From the Outback to the Blue Mountains, the North Coast to Central NSW, there are many opportunities to join a local tour with Aboriginal guides. You’ll get insights into this ancient culture, its survival tactics from bush tucker to bush medicine, music and ceremonial rituals.
Don’t miss
- Aboriginal Blue Mountains Walkabout guides visitors on a tour of the Blue Mountains Wilderness Area, including ancient art and ceremonial sites. Dreamtime stories and ochre painting are just two of the highlights on this magical full day tour.
- Harry Nanya Outback Tours is an Aboriginal owned and operated operator that provides interpretative tours of Mungo National Park and the Willandra Lakes World Heritage Area. From the town of Wentworth, you’ll travel into a remarkable corner of the state and unravel some of the powerful mysteries of the Barkindji people.
- Mutawintji Eco Tours, operated by Tri State Safaris, explores the scorched sandstone peaks of Mutawintji National Park, northeast of Broken Hill. The waterholes in the cracks and folds of the Bynguano Range made this a virtual oasis for the Aboriginal people of the outback, who left many examples of their art inscribed on the rock walls. The finest examples of this rock art are found in the Mutawintji Historic Site, a restricted area that can be visited only on a guided tour.

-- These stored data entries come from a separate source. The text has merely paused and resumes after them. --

Lemma append_empty (t : string) : t +:+ "" = t.
Proof. induction t as [|x t IH]; [done|]. by rewrite append_cons, IH. Qed.

(** A list of the configuration with the rules of the TLS host, as startup.ts joins them;
    its entries, and the hosts they name. *)
Definition with_tls (raw tlsHost : option string) : string :=
  coalesce raw "" +:+ match tlsHost with Some h => "," +:+ h +:+ ",." +:+ h | None => "" end.
Definition entries (raw tlsHost : option string) : list string :=
  split_on "," (coalesce raw "") ++ match tlsHost with Some h => split_on "," h ++ split_on "," (String "." h) | None => [] end.
Definition names (raw tlsHost : option string) (host : string) : Prop :=
  ∃ part, part ∈ entries raw tlsHost ∧ lower (trim part) ≠ "" ∧ hostMatchesRule host (lower (trim part)) = true.
Definition wildcard (raw tlsHost : option string) : Prop := lower (trim (with_tls raw tlsHost)) = "true".

Lemma with_tls_entries raw tls : split_on "," (with_tls raw tls) = entries raw tls.
Proof.
  unfold with_tls, entries. destruct tls as [h|]; [|by rewrite append_empty, app_nil_r].
  rewrite append_cons, append_nil_l, split_on_app. f_equal. rewrite append_cons. by rewrite split_on_app.
Qed.

Lemma list_rules raw tls : match parseAllowedHosts (Some (with_tls raw tls)) with
  | Everything => wildcard raw tls
  | Only rules => ∀ host, allows rules host = true → names raw tls host
  end.
Proof.
  unfold parseAllowedHosts. change (coalesce (Some (with_tls raw tls)) "") with (with_tls raw tls).
  destruct (negb (nonblank (with_tls raw tls))); [done|]. destruct (String.eqb_spec (lower (trim (with_tls raw tls))) "true"); [done|].
  intros host (rule & Hr & Hm)%allows_spec. rewrite with_tls_entries in Hr. apply list_elem_of_In, filter_In in Hr as [Hr Ht].
  apply in_map_iff in Hr as (part & <- & Hp%list_elem_of_In). exists part. split; [exact Hp|]. split; [by apply truthy_str_true|exact Hm].
Qed.

Lemma listed_or_tls raw tls : no_rules (parseAllowedHosts (Some (with_tls raw tls))) = false →
  parseAllowedHosts raw ≠ Only [] ∨ is_Some tls.
Proof.
  unfold with_tls. destruct tls as [h|]; [by right; exists h|]. rewrite append_empty. intros Hn. left. intros E.
  assert (parseAllowedHosts (Some (coalesce raw "")) = parseAllowedHosts raw) as Ec by done.
  by rewrite Ec, E in Hn.
Qed.

(** The hosts that a Host header may name, and an Origin. *)
Definition listed_host (config : StartupConfig) (host : string) : Prop :=
  isLoopbackHost host = true ∨ names (cf_allowedHostsRaw config) (cf_tlsHost config) host ∨
  wildcard (cf_allowedHostsRaw config) (cf_tlsHost config).
Definition listed_origin (config : StartupConfig) (origin : string) : Prop :=
  wildcard (cf_allowedOriginsRaw config) (cf_tlsHost config) ∨
  ∃ host, url_hostname origin = Some host ∧
    (isLoopbackHost (lower host) = true ∨ names (cf_allowedOriginsRaw config) (cf_tlsHost config) (lower host) ∨
     parseAllowedHosts (Some (with_tls (cf_allowedOriginsRaw config) (cf_tlsHost config))) = Only [] ∧ listed_host config (lower host)).

(** The profile has the lists of the configuration. *)
Definition lists_of (config : StartupConfig) (p : SecurityProfile) : Prop :=
  sp_allowedHosts p = parseAllowedHosts (Some (with_tls (cf_allowedHostsRaw config) (cf_tlsHost config))) ∧
  sp_allowedOrigins p = parseAllowedHosts (Some (with_tls (cf_allowedOriginsRaw config) (cf_tlsHost config))).

Lemma host_listed config p header : lists_of config p → isHostAllowed header p = true →
  ∃ h, header = Some h ∧ normalizeHostHeader h ≠ "" ∧ listed_host config (normalizeHostHeader h).
Proof.
  intros [Eh _] (h & -> & Hn & Hr)%host_allowed_iff. exists h. split; [done|]. split; [done|]. rewrite Eh in Hr.
  pose proof (list_rules (cf_allowedHostsRaw config) (cf_tlsHost config)) as Hl. unfold listed_host.
  destruct (parseAllowedHosts _) as [|rules]; [by right; right|]. destruct Hr as [Hr|Hr]; [by left|].
  right. left. by apply Hl, allows_spec.
Qed.

Lemma origin_listed config p origin : lists_of config p → isOriginAllowed url_hostname origin p = true →
  ∀ o, origin = Some o → nonblank o = true → listed_origin config o.
Proof.
  intros [Eh Eo] Ho o -> Hn. unfold isOriginAllowed in Ho. rewrite Hn in Ho. cbn [negb] in Ho. unfold listed_origin.
  rewrite Eo, Eh in Ho. pose proof (list_rules (cf_allowedOriginsRaw config) (cf_tlsHost config)) as Hl.
  destruct (parseAllowedHosts (Some (with_tls (cf_allowedOriginsRaw config) (cf_tlsHost config)))) as [|rules]; [by left|]. right.
  destruct (url_hostname o) as [host|]; [|done]. exists host. split; [done|].
  destruct (isLoopbackHost (lower host)) eqn:El; [by left|right]. destruct rules as [|rule rules]; [right|left; by apply Hl].
  split; [done|]. pose proof (list_rules (cf_allowedHostsRaw config) (cf_tlsHost config)) as Hh. unfold listed_host.
  destruct (parseAllowedHosts _) as [|rules]; [by right; right|]. right. left. by apply Hh.
Qed.

Lemma bearer_read header token : extractBearerToken header = Some token →
  ∃ h, header = Some h ∧ lower (String.substring 0 6 h) = "bearer" ∧ trimStart (slice_from 6 h) = token.
Proof.
  unfold extractBearerToken. destruct header as [h|]; [|done]. change (coalesce (Some h) "") with h.
  destruct (String.eqb_spec (lower (String.substring 0 6 h)) "bearer") as [E|]; [|done].
  destruct (_ || _ || _); [done|]. intros [= <-]. by exists h.
Qed.

(** C31: On a network, the API needs the token and a host that is named.  If the daemon starts
    with the lan or relay profile, the operator's list of hosts is not empty or the daemon
    has a TLS host, and a request whose URL, as written, begins with /api/ passes the hook
    only with an Authorization header that says Bearer and exactly the token of the
    daemon's file, or the one just drawn; with a Host header that names a loopback host or
    matches an entry of the operator's list or the TLS host or its subdomains, unless the
    list says that all hosts are allowed; and with no Origin, or one whose host is a
    loopback host or is named in the same way by the list of origins, or by that of hosts
    when there is none of origins. *)
Theorem network_api_guarded config tokenFile random profile auth request :
  startup_security config tokenFile random = inr (profile, auth) → cf_profile config ≠ profile_local →
  onRequest url_hostname (Some profile) auth request = Passed → startsWith (raw_path (hr_url request)) "/api/" = true →
  (parseAllowedHosts (cf_allowedHostsRaw config) ≠ Only [] ∨ is_Some (cf_tlsHost config)) ∧
  (∃ h, hr_host request = Some h ∧ normalizeHostHeader h ≠ "" ∧ listed_host config (normalizeHostHeader h)) ∧
  (∀ o, hr_origin request = Some o → nonblank o = true → listed_origin config o) ∧
  ∃ h, hr_authorization request = Some h ∧ lower (String.substring 0 6 h) = "bearer" ∧
    trimStart (slice_from 6 h) = match tokenFile with Some text => trim text | None => to_hex random end.
Proof.
  unfold startup_security, buildSecurityProfile. cbn [in_profile in_host in_allowedHostsRaw in_allowedOriginsRaw in_explicitAuthFlag].
  intros Hs Hnet Hp Hapi. rewrite (bool_decide_eq_true_2 (cf_profile config ≠ profile_local)) in Hs by done.
  rewrite (bool_decide_eq_false_2 (cf_profile config = profile_local)) in Hs by done. cbn [negb andb orb] in Hs. rewrite append_empty in Hs.
  fold (with_tls (cf_allowedHostsRaw config) (cf_tlsHost config)) in Hs. fold (with_tls (cf_allowedOriginsRaw config) (cf_tlsHost config)) in Hs.
  destruct (String.eqb (trim (cf_host config)) ""); [done|].
  destruct (no_rules _) eqn:Eno; [done|]. cbn [sp_requireAuth] in Hs. injection Hs as <- <-.
  destruct (api_passes _ _ _ Hp Hapi) as [Hall [Hby|Hd]].
  { simpl in Hby. rewrite bool_decide_eq_false_2 in Hby by done. done. }
  destruct (Hall _ eq_refl) as [Hh Ho]. split; [by apply listed_or_tls|]. split; [eapply host_listed; [|exact Hh]; by split|].
  split; [eapply origin_listed; [|exact Ho]; by split|]. apply bearer_read.
  apply demand_passes in Hd as [Hm|(a & token & [= <-] & Ht & Hv)]; [simpl in Hm; done|]. rewrite Ht.
  destruct tokenFile as [text|]; cbn [initialize fst validate] in Hv; by apply secret_compare_spec in Hv as ->.
Qed.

- Wiradjuri Wonders Tour in the Snowy Mountains highlights the relationship between the Aboriginal people of the Tumut River and the land they inhabit. Conducted by National Parks Rangers of Wiradjuri descent, the one-day tour looks at artefacts, hears stories about the land from an Aboriginal perspective and samples bush tucker.
- Warrumbungle National Park in central New South Wales has a discovery program escorted by Aboriginal guides from the local Gamilaraay people. Tara Cave Walk leads through quandong groves to Tara Cave, a site occupied by Aborigines for more than 4,000 years. On the Sundancin’ Tour, visitors can use their own vehicle to follow the ranger and a local Aboriginal elder on a nature tour to the Pilliga Nature Reserve, with an explanation of food and medicine plants along the way.
- The Mehi Murri Tour of Moree in Gamilaraay country takes you to various significant landmarks around the North West NSW town, presenting an Aboriginal historical perspective of life growing up in Moree. The tour finishes at the Mehi Murri Art Studio to give you an opportunity to to meet with, interact, and hear the Murri's share their stories of their life growing up in Moree.
- Brewarrina Fish Trap Tours in Outback New South Wales explain the engineering behind the stone fish traps that local Aboriginal people used for many thousands of years on the bed of the Barwon River. Stretching for about half a kilometre along the river, the fish traps consist of a series of stone weirs and ponds arranged to form a ‘net’ across the river.
- Wigay Aboriginal Culture Park at Kempsey in northern New South Wales provides an experience with the local Dhanggatti people. The park’s one-hour tour includes a didgeridoo demonstration and an introduction to bush food and medicine.